Il presidente di Intesa Sanpaolo prova a rassicurare Siena e la Toscana mentre il ministro Urso sposa il piano del Monte
Il risiko bancario fa tappa al Forum di Cernobbio da dove prendono forma nuovi segnali sulle partite che stanno ridisegnando gli equilibri del credito italiano. Ne parla il Quotidiano Nazionale. A partire dall’offerta di Intesa Sanpaolo sul Monte dei Paschi e dai timori, espressi soprattutto a Siena e in Toscana, sul futuro dell’autonomia della banca. A smorzarli è il presidente di Intesa, Gian Maria Gros-Pietro. “Non succede questo”, assicura rispondendo alle preoccupazioni sul rischio che Mps perda la propria identità dopo l’eventuale integrazione con Ca’ de Sass. Il presidente richiama l’esperienza delle precedenti aggregazioni: gli azionisti delle banche entrate nel gruppo, sostiene, oggi sono “contentissimi”, possono contare su dividendi migliori e guardano con maggiore fiducia al futuro. Il prossimo passaggio è già fissato per il 10 settembre, quando l’assemblea di Intesa sarà chiamata ad approvare l’aumento di capitale al servizio dell’offerta sul Monte. Gros-Pietro prevede “un largo appoggio” degli azionisti, ricordando anche il giudizio positivo dei proxy advisor. E cita il precedente Ubi per sottolineare i possibili effetti positivi dell’operazione anche per dipendenti e management.
Nel frattempo Intesa ha risposto alle richieste della Consob sulle modalità con cui intende muoversi rispetto alle operazioni avviate da Mps su Banco Bpm e Banca Generali. Ed è proprio Banca Generali uno degli altri poli attorno ai quali continua a ruotare il risiko. L’amministratore delegato.

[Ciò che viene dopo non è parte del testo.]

(** X20. The carrot a tick sends to the optimizer is selected from the
    window of this tick at a distance fixed by the near-goal flag as this
    tick computed it and by the regime the previous tick left: the
    close-to-goal distance when near the goal, otherwise the min distance
    when the controller entered the tick slowed, otherwise the max distance.
    The regime this tick sets only takes effect in the next tick. *)
Theorem tick_selects_carrot_at_previous_regime (position : PoseStamped.t)
    (speed : Twist.t) (s : NeoMpcPlanner) (cmd_vel : TwistStamped.t) :
  let tick := computeVelocityCommands env position speed s in
  fst (fst tick) = Returns cmd_vel ->
  let lookahead_dist :=
    if closer_to_goal (snd (fst tick)) then lookahead_dist_close_to_goal_ s
    else if slow_down_ s then lookahead_dist_min_ s
    else lookahead_dist_max_ s in
  exists request transformed_plan,
    optimizer_calls (snd tick) = [request] /\
    fst (fst (transformGlobalPlan env position
                (set_mutex_ (Some ControlThread) s)))
      = Returns transformed_plan /\
    getLookAheadPoint env lookahead_dist transformed_plan
      = Some (Request.carrot_pose request).
Proof.
  intros tick Hret lookahead_dist. subst tick lookahead_dist.
  destruct (mutex_ s) as [th|] eqn:Hm.
  - rewrite (computeVelocityCommands_locked env position speed s th Hm) in Hret.
    discriminate.
  - pose proof (transformGlobalPlan_keeps env position
                  (set_mutex_ (Some ControlThread) s)) as Hkeep.
    destruct (computeVelocityCommands_cases env position speed s Hm)
      as [(e & s1 & ev1 & Hrun & _ & _ & Htick)
         |(plan & s1 & ev1 & carrot & Hrun & Hev & Hcarrot & Htick)].
    + rewrite Htick in Hret. discriminate.
    + rewrite Hrun in Hkeep. cbn [fst snd] in Hkeep.
      destruct Hkeep as (_ & Hslow & Hmin & Hmax & Hclose & _).
      cbn [slow_down_ lookahead_dist_min_ lookahead_dist_max_
           lookahead_dist_close_to_goal_ set_mutex_] in Hslow, Hmin, Hmax, Hclose.
      cbn zeta in Htick. rewrite Htick in Hret |- *. rewrite Hrun.
      destruct (_ =? 255); [discriminate|]. cbn [fst snd].
      match goal with |- context [OptimizerRequest ?r] => exists r end.
      exists plan. split.
      * rewrite optimizer_calls_app, (window_events_no_optimizer _ Hev).
        reflexivity.
      * split; [reflexivity|]. cbn [Request.carrot_pose closer_to_goal
          set_mutex_ set_slow_down_].
        rewrite <- Hcarrot. f_equal. unfold getLookAheadDistance.
        rewrite Hslow, Hmin, Hmax, Hclose.
        destruct (closer_to_goal s1), (slow_down_ s); reflexivity.
Qed.

(** X21. A lookahead distance that is NaN selects the last pose of the path:
    no pose is at least NaN away. *)
Theorem nan_lookahead_selects_last_pose (d : float) (plan : Path.t) :
  Path.poses plan <> [] ->
  is_nan d = true ->
  getLookAheadPoint env d plan
    = Some (last (Path.poses plan) PoseStamped.default).
Proof.
  intros Hne Hnan. apply getLookAheadPoint_last; [assumption|].
  apply Forall_forall. intros q _. unfold far_enough, Double.geb.
  exact (proj1 (proj2 (proj2 (DoubleFacts.nan_compares_false d _ Hnan)))).
Qed.

End TickLookahead.

(** A tick on [plan_turning] entered slowed: the carrot is selected at the
    min distance 0.5, the pose at 0.6 m. *)
Lemma tick_selects_carrot_at_previous_regime_witness :
  exists request,
    optimizer_calls
      (snd (computeVelocityCommands (Demo.env 0) Demo.robot Demo.speed
              (Demo.planner plan_turning true None))) = [request] /\
    getLookAheadPoint (Demo.env 0) 0.5 window_turning
      = Some (Request.carrot_pose request).
Proof.
  destruct (tick_selects_carrot_at_previous_regime (Demo.env 0) Demo.robot
              Demo.speed (Demo.planner plan_turning true None)
              (optimizer (Demo.env 0)
                 (Request.mk Demo.speed
                    (PoseStamped.mk (Header.mk 7%Z "base_link")
                       (PoseStamped.pose (Demo.pose_at "map" 0.6 0 Demo.q_half)))
                    (PoseStamped.pose (Demo.pose_at "map" 1.2 0 Demo.q_steep))
                    Demo.robot false (1.0 / 20)))
              eq_refl)
    as (request & plan & Hcalls & Hplan & Hcarrot).
  exists request. split; [exact Hcalls|].
  vm_compute in Hplan. injection Hplan as <-. exact Hcarrot.
Defined.

(** Scenario A with a lookahead that is not a number. *)
Lemma nan_lookahead_selects_last_pose_witness :
  getLookAheadPoint (Demo.env 0) nan (Demo.path [Demo.P0; Demo.P1; Demo.P2])
    = Some Demo.P2.
Proof.
  exact (nan_lookahead_selects_last_pose (Demo.env 0) nan
           (Demo.path [Demo.P0; Demo.P1; Demo.P2]) ltac:(discriminate) eq_refl).
Defined.
Variable generate_code : CodeGenerationRequest.t -> option CodeGenerationResult.t.
Variable sandbox_execute : string -> Namespace -> option ExecutionResult.t.
Variable assess_code_output : CodeGenerationRequest.t -> ExecutionResult.t -> string ->
  list HistoryItem.t -> option CodeAssessmentResult.t.
Variable empty_code_result : CodeGenerationResult.t.
Variable empty_execution_result : ExecutionResult.t.
Variable empty_assessment : CodeAssessmentResult.t.

Local Abbreviation run_of := (agent_run generate_code sandbox_execute assess_code_output
  empty_code_result empty_execution_result empty_assessment).

(** [save_to_notebook] is called at most once in a run, and only by the
    return after a success: then it is the last call, with the code that
    has just been executed and judged a success, which is also the
    workflow's final [current_code]; a run that raises, spends its budget
    or does not end saves nothing. *)
Theorem save_only_after_success (q : CodeGenerationRequest.t) (N : Z) :
  let '(r, (w, tr)) := run_of q N in
  (r = Ok ReturnAfterSuccess /\
   exists tr0 x a, tr = tr0 ++ [EvExecute (current_code w) x; EvAssess a;
                                EvSave (current_code w)] /\
                   CodeAssessmentResult.success a = true /\ saves tr0 = []) \/
  (r <> Ok ReturnAfterSuccess /\ saves tr = []).
Proof.
  destruct (agent_run_cases generate_code sandbox_execute assess_code_output
              empty_code_result empty_execution_result empty_assessment q N)
    as [[_ ->] | (g & _ & _ & ->)].
  - right. split; [discriminate | reflexivity].
  - apply loop_saves. reflexivity.
Qed.

(** With a budget [max_code_generation <= 1] (0 and negative budgets
    included) and collaborators that return, the run generates once,
    executes and assesses the generated code exactly once, and returns:
    after a success, saving that code, or else through the budget. *)
Theorem small_budget_single_attempt (q : CodeGenerationRequest.t) (N : Z) :
  (N <= 1)%Z ->
  (forall q', generate_code q' <> None) ->
  (forall c vs, sandbox_execute c vs <> None) ->
  (forall q' r c h, assess_code_output q' r c h <> None) ->
  let '(r, (w, tr)) := run_of q N in
  exists g x a,
    tr = [EvGenerate g; EvExecute (CodeGenerationResult.code g) x; EvAssess a] ++
         (if CodeAssessmentResult.success a then [EvSave (CodeGenerationResult.code g)] else []) /\
    r = Ok (if CodeAssessmentResult.success a then ReturnAfterSuccess else ReturnAfterBudget).
Proof.
  intros HN Hg He Ha.
  destruct (agent_run_cases generate_code sandbox_execute assess_code_output
              empty_code_result empty_execution_result empty_assessment q N)
    as [[Hg0 _] | (g & _ & _ & ->)]; [exfalso; exact (Hg q Hg0)|].
  cbn [loop]. monad.
  destruct (sandbox_execute (CodeGenerationResult.code g) (CodeGenerationRequest.user_variables q))
    as [x|] eqn:Hx; [|exfalso; exact (He _ _ Hx)].
  monad.
  match goal with |- context [assess_code_output ?a ?b ?c ?d] =>
    destruct (assess_code_output a b c d) as [a0|] eqn:Ha0;
    [|exfalso; exact (Ha _ _ _ _ Ha0)] end.
  monad. destruct (CodeAssessmentResult.success a0) eqn:Hs.
  - exists g, x, a0. rewrite Hs. split; reflexivity.
  - replace (N <=? 1)%Z with true by (symmetry; apply Z.leb_le; lia).
    exists g, x, a0. rewrite Hs. split; reflexivity.
Qed.

End RunExtra.

End WorkflowRunClaims.

Module WorkflowRunWitnesses.
Import Workflow WorkflowScenarios WorkflowRunClaims.
(** C7. For all texts A and B and any labels, the added variables of
    comparing A with B are the removed variables of comparing B with A
    (and both comparisons return a result). *)
Theorem added_is_removed_of_swap (A B la lb la' lb' : string) :
  ∃ r1 r2,
    diff_prompts A B la lb = Some r1
    ∧ diff_prompts B A la' lb' = Some r2
    ∧ added_variables r1 = removed_variables r2.
Proof.
  unfold diff_prompts.
  destruct (element_diffs_total (parse_prompt A) (parse_prompt B)) as [ds1 ->].
  destruct (element_diffs_total (parse_prompt B) (parse_prompt A)) as [ds2 ->].
  simpl. eexists _, _. repeat split.
Qed.
(** C6 does not hold for the selector [x\y'z]: its single quote is not
    escaped (the backslash escapes the [y]), yet the selector is kept and
    reaches the style sheet. *)
Lemma unescaped_quote_kept :
  Spec.has_unescaped_quote Samples.quoted_selector = true
  ∧ Cosmetic.get_selectors_for_domain Samples.quoted_handler "example.com"
    = [Samples.quoted_selector]
  ∧ Cosmetic.skipped Samples.quoted_selector = false
  ∧ Cosmetic.get_css_for_domain Samples.quoted_handler "example.com"
    = Samples.quoted_selector +:+ " { display: none !important; }".
Proof. vm_compute. repeat split; reflexivity. Qed.

(** C6, as the code has it. The selectors of a hostname are cut, in order,
    into batches of at least 1 and at most 100; from each batch exactly the
    selectors that contain a double quote, or a single quote and no
    backslash, are dropped; a batch with survivors gives the rule
    [<survivors joined by ", "> { display: none !important; }] and a batch
    without survivors gives none; the rules are joined by newlines; without
    selectors the result is the empty string. *)
Theorem css_for_domain_batches
    (h : Cosmetic.CosmeticFilterHandler) (hostname : string) :
  let selectors := Cosmetic.get_selectors_for_domain h hostname in
  let batches := Cosmetic.batches selectors in
  let survivors batch :=
    List.filter
      (fun sel =>
         negb (Str.has_char Cosmetic.double_quote sel
               || (Str.has_char Cosmetic.single_quote sel
                   && negb (Str.has_char Cosmetic.backslash sel))))
      batch in
  let rule safe := Str.join ", " safe +:+ " { display: none !important; }" in
  concat batches = selectors
  ∧ Forall (fun batch => 1 ≤ length batch ≤ 100) batches
  ∧ Cosmetic.get_css_for_domain h hostname
    = Str.join Cosmetic.newline_string
        (rule <$> List.filter (fun safe => negb (bool_decide (safe = [])))
                    (survivors <$> batches))
  ∧ (selectors = [] →
     Cosmetic.get_css_for_domain h hostname = EmptyString).
Proof.
  intros selectors batches survivors rule.
  split; [apply batches_concat|]. split; [apply batches_sizes|].
  unfold Cosmetic.get_css_for_domain. fold selectors.
  split; [|by intros ->].
  destruct selectors as [|sel rest] eqn:E; [reflexivity|].
  reflexivity.
Qed.
Lemma loop_clock (max_steps : Z) (t0 : Q) (n : nat) (fuel : nat)
  (l0 l : locals W) (o : outcome unit) :
  ticks l0 = 0 -> calls l0 = [] ->
  while fuel (fun l => (step l <? max_steps)%Z) (body P (Some t0) n) l0
  = Some (l, o) ->
  forall k, k < List.length (calls l) ->
            timed_out (time_time W k) t0 = false.
Proof.
  intros Ht Hc Hw.
  set (I := fun l : locals W =>
              ticks l = List.length (calls l)
              /\ forall k, k < List.length (calls l) ->
                           timed_out (time_time W k) t0 = false).
  assert (Hpass : forall (s s' : locals W) o',
            I s -> body P (Some t0) n s = (s', o') ->
            (forall k, k < List.length (calls s') ->
                       timed_out (time_time W k) t0 = false)
            /\ (o' = Return Continue -> I s')).
  { intros s s' o' [Ha Hb] Hbody.
    destruct (body_clock _ _ _ _ _ Hbody)
      as [Htk [[Hcs [e ->]]|[Hcs Hok]]].
    - rewrite Hcs. split; [assumption|discriminate].
    - assert (Hall : forall k, k < List.length (calls s') ->
                               timed_out (time_time W k) t0 = false).
      { intros k Hk. rewrite Hcs, length_app in Hk. simpl in Hk.
        destruct (Nat.eq_dec k (List.length (calls s))) as [->|Hne].
        - now rewrite <- Ha.
        - apply Hb. lia. }
      split; [assumption|]. intros _. split; [|assumption].
      rewrite Htk, Hcs, length_app, Ha. simpl. lia. }
  refine (while_rule (fun l => (step l <? max_steps)%Z) (body P (Some t0) n)
            I
            (fun (l : locals W) _ =>
               forall k, k < List.length (calls l) ->
                         timed_out (time_time W k) t0 = false)
            _ _ _ _ fuel l0 l o _ Hw).
  - intros s [_ Hb] _. exact Hb.
  - intros s s' HI _ Hbody.
    destruct (Hpass _ _ _ HI Hbody) as [_ H]. now apply H.
  - intros s s' HI _ Hbody.
    destruct (Hpass _ _ _ HI Hbody) as [H _]. exact H.
  - intros s s' e HI _ Hbody.
    destruct (Hpass _ _ _ HI Hbody) as [H _]. exact H.
  - split; rewrite ?Ht, Hc; [reflexivity|]. simpl. intros k Hk. lia.
Qed.

(** The test of the clock, as an inequality between rationals. *)
Lemma timed_out_spec (now t0 : Q) :
  timed_out now t0 = true <-> (30 * 60 + (1 # 2 ^ 43) < now - t0)%Q.
Proof.
  unfold timed_out, Binary64.sub.
  change (30 * 60)%Q with 1800%Q.
  apply Binary64Facts.round_gt_1800.
Qed.

(** The loop never passes its budget, however it ends. *)
Lemma setup_loop_bound (max_steps : Z) (start : option Q) (n : nat)
  (fuel : nat) (l0 l : locals W) (o : outcome unit) :
  step l0 = Z.of_nat (ticks l0) -> ticks l0 = List.length (calls l0) ->
  (step l0 <= Z.max 0 max_steps)%Z ->
  while fuel (fun l => (step l <? max_steps)%Z) (body P start n) l0
  = Some (l, o) ->
  (Z.of_nat (ticks l) <= Z.max 0 max_steps)%Z
  /\ (step l <= Z.max 0 max_steps)%Z
  /\ List.length (calls l) <= ticks l.
Proof.
  intros H1 H2 H3 Hw.
  refine (while_rule (fun l => (step l <? max_steps)%Z) (body P start n)
            (fun l => step l = Z.of_nat (ticks l)
                      /\ ticks l = List.length (calls l)
                      /\ (step l <= Z.max 0 max_steps)%Z)
            (fun l _ => (Z.of_nat (ticks l) <= Z.max 0 max_steps)%Z
                        /\ (step l <= Z.max 0 max_steps)%Z
                        /\ List.length (calls l) <= ticks l)
            _ _ _ _ fuel l0 l o (conj H1 (conj H2 H3)) Hw).
  - intros s (Ha & Hb & Hc) _. lia.
  - intros s s' (Ha & Hb & Hc) Hlt Hbody. apply Z.ltb_lt in Hlt.
    destruct (setup_body_continue _ _ _ _ Hbody) as (Ht & Hst & Hcs).
    rewrite Ht, Hst, Hcs, length_app. simpl. lia.
  - intros s s' (Ha & Hb & Hc) Hlt Hbody. apply Z.ltb_lt in Hlt.
    destruct (setup_body_step _ _ _ _ _ Hbody)
      as [Ht [[Hst Hcs]|(Hst & Hcs & _)]];
      rewrite Ht, Hst, Hcs, ?length_app; simpl; lia.
  - intros s s' e (Ha & Hb & Hc) Hlt Hbody. apply Z.ltb_lt in Hlt.
    destruct (setup_body_step _ _ _ _ _ Hbody)
      as [Ht [[Hst Hcs]|(Hst & Hcs & _)]];
      rewrite Ht, Hst, Hcs, ?length_app; simpl; lia.
Qed.
(** A small-letter query finds the name written with the Latin-1 capital. *)
Example searchUsers_latin1_query :
  rows_returned
    (searchUsers Schema.usersTable unlimited
       (mkRequest "u2" None [] [ ("q", QStr emile_query) ] [])
       (emile :: users))
  = [ Obj (search_row emile) ].
Proof. reflexivity. Qed.

(** A limit beyond the safe integers is left to the query layer; one that
    rejects it makes the handler fail, and the failure is no [ApiError]. *)
Example searchUsers_huge_limit :
  searchUsers Schema.usersTable rejecting
    (mkRequest "u2" None []
       [ ("q", QStr "example"); ("limit", QStr "99999999999999999999") ] [])
    users
  = Throw (Error "query failed").
Proof. reflexivity. Qed.

(** Paths are matched without regard to letter case. *)
Example serve_ignores_case :
  TeamsRoute.serve (fun _ => true) TeamsRoute.GET ["User"; "My-Teams"]
  = TeamsRoute.Handled TeamsRoute.getUserTeams
  /\ TeamsRoute.serve (fun _ => false) TeamsRoute.GET ["HACKATHON"; "members"]
     = TeamsRoute.Handled TeamsRoute.getTeamsByHackathon
  /\ TeamsRoute.serve (fun _ => false) TeamsRoute.POST ["t1"; "JOIN"]
     = TeamsRoute.StoppedBy TeamsRoute.verifyJWT.
Proof. repeat split. Qed.

End MoreConcrete.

Gian Maria Mossa, rivendica la solidità dell’istituto e sottolinea come, “nonostante le speculazioni” legate all’Ops promossa da Mps, continui ad arrivare interesse da banker di alto profilo, attratti dal modello di business e dalle prospettive di crescita della banca. A rafforzare il messaggio arrivano i numeri di agosto. Banca Generali ha chiuso il mese con una raccolta netta di 602 milioni di euro, portando il saldo dall’inizio dell’anno a 5,7 miliardi, il 43% in più rispetto allo stesso periodo del 2025. È il miglior risultato di sempre sia per agosto sia per i primi otto mesi dell’anno. Mossa parla di una crescita sostenuta dalla nuova clientela e dall’interesse del mondo imprenditoriale e guarda ai prossimi mesi con l’obiettivo di raggiungere, e possibilmente superare, i target fissati.
Sul dossier è intervenuto a Cernobbio anche Andrea Ragaini, vicedirettore generale vicario di Banca Generali, che evita di entrare nel merito dell’offerta di Mps ma legge l’interesse attorno all’istituto come una conferma del lavoro svolto. “Siamo un oggetto molto apprezzato, molto ricercato”, osserva, affidando comunque al mercato l’esito finale della partita.
Sul fronte politico, il ministro delle Imprese e del Made in Italy Adolfo Urso tiene invece il punto sulla necessità di preservare il valore del Monte. Mps, afferma, “da problema” è diventata “una grande opportunità” e ora bisogna “tutelarla e mantenere la sua integrità”. Il ministro ricorda il percorso compiuto dalla banca senese, passata da una fase di profonda crisi a una condizione di efficienza e competitività che la rende oggi appetibile sul mercato. E al mercato si affida il ministro degli Esteri e vicepremier Antonio Tajani. “Sono, come ho detto sempre, per il libero mercato sovrano: la politica, meno si impiccia in vicende bancarie, i partiti meno interferiscono nella vita del mercato, meglio è”, rileva sulla possibile vendita da parte del Mef della quota in Monte dei Paschi. Urso non entra però direttamente nelle operazioni in corso: “Non entriamo in questa partita”, precisa a proposito delle offerte lanciate da Mps. Ma il messaggio resta chiaro: l’obiettivo politico è preservare il valore di un istituto che, dopo il risanamento, può oggi trovarsi indifferentemente dalla parte dell’acquirente o dell’acquisito. Ed è proprio su questo equilibrio, tra mercato, autonomia e nuove aggregazioni, che il risiko bancario continua a giocare la sua partita.